昨年7月の参院選広島選挙区を巡り、票の取りまとめなどを依頼する趣旨で地元県議らに現金を配ったとして、検察当局は18日、公選法違反(買収)の疑いで、前法相の衆院議員河井克行容疑者(57)=広島3区=と妻の参院議員案里容疑者(46)を逮捕した。現職国会議員夫婦の逮捕は初めてとみられる。

 克行容疑者は首相補佐官を務めるなど安倍晋三首相に近く、案里容疑者の参院選出馬は官邸、自民党本部が主導した。夫妻が同時に刑事責任を問われる事態となり、安倍政権への打撃は必至だ。

 参院選では党本部が夫妻側に1億5千万円を提供。
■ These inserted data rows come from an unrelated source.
(** The cancelled run [s] is a prefix of the other one. *)
Record prefix_progress (s s' : EnumState) : Prop := {
  pp_stopped : en_stopped s = true;
  pp_paths : en_paths s `prefix_of` en_paths s';
  pp_found : en_found_path s = true → en_found_path s' = true;
}.

(** Without cancellation the run only adds paths. *)
Record grows (s s' : EnumState) : Prop := {
  gr_paths : en_paths s `prefix_of` en_paths s';
  gr_found : en_found_path s = true → en_found_path s' = true;
}.

#[local] Instance grows_po : PreOrder grows.
Proof.
  split; [by constructor|]. intros s1 s2 s3 [H1 H2] [H3 H4].
  constructor; [by etrans|auto].
Qed.

Lemma record_path_grows p s : grows s (record_path excluded p s).
Proof. unfold record_path. case_decide; constructor; simpl; try done. by apply prefix_app_r. Qed.

Lemma set_polls_grows b n s : grows s (set_polls b n s).
Proof. by constructor. Qed.
Lemma set_queue_grows q s : grows s (set_queue q s).
Proof. by constructor. Qed.
Lemma push_back_grows st s : grows s (push_back st s).
Proof. by constructor. Qed.

Lemma expand_run_grows st es s : grows s (expand_run None st es s).1.
Proof.
  revert s. induction es as [|e es IH]; intros s; simpl; [done|].
  pose proof (set_polls_grows false (en_polls s) s) as H1.
  destruct (edge_outcome _ _ _ _ _ _ _ _) as [|p|st'].
  - etrans; [exact H1|apply IH].
  - etrans; [exact H1|]. etrans; [apply (record_path_grows p)|]. case_match; [done|apply IH].
  - etrans; [exact H1|]. etrans; [apply (push_back_grows st')|apply IH].
Qed.

Lemma loop_run_grows fuel s s' : loop_run None fuel s = Some s' → grows s s'.
Proof.
  revert s. induction fuel as [|fuel IH]; intros s; simpl.
  { case_match; [by intros [= <-]|done]. }
  destruct (en_queue s) as [|st q]; [by intros [= <-]|].
  set (s1 := set_polls false _ (set_queue q s)).
  assert (grows s s1) as H1 by by constructor.
  case_match; [by intros ?%IH; etrans|].
  pose proof (expand_run_grows st (outgoing_edges g (ss_node st)) s1) as H2.
  destruct (expand_run _ _ _ _) as [s2 []]; simpl in H2.
  - intros [= <-]. by etrans.
  - intros ?%IH. etrans; [exact H1|]. by etrans.
Qed.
検察当局は1億5千万円の使途や、夫妻間の買収共謀の有無も慎重に調べる。

 参院選で自民党は広島選挙区で2議席独占を狙い、県議だった案里容疑者を擁立。案里容疑者が初当選する一方、競合候補で自民党現職だった溝手顕正氏は落選した。

 案里容疑者の公設秘書は16日、参院選で車上運動員に法定上限を超える違法な報酬を支払ったとして執行猶予付きの有罪判決を言い渡された。連座制の適用対象で、案里容疑者が失職する可能性が高まっている。

 克行容疑者は広島県出身で、県議を経て1996年に衆院議員に初当選し、現在7期目。法務副大臣や首相補佐官などを務め、昨年9月に法相に任命されたが、案里容疑者陣営の公選法違反疑惑が発覚し、翌月辞任した。自民党本部は夫妻の離党届を17日に受理した。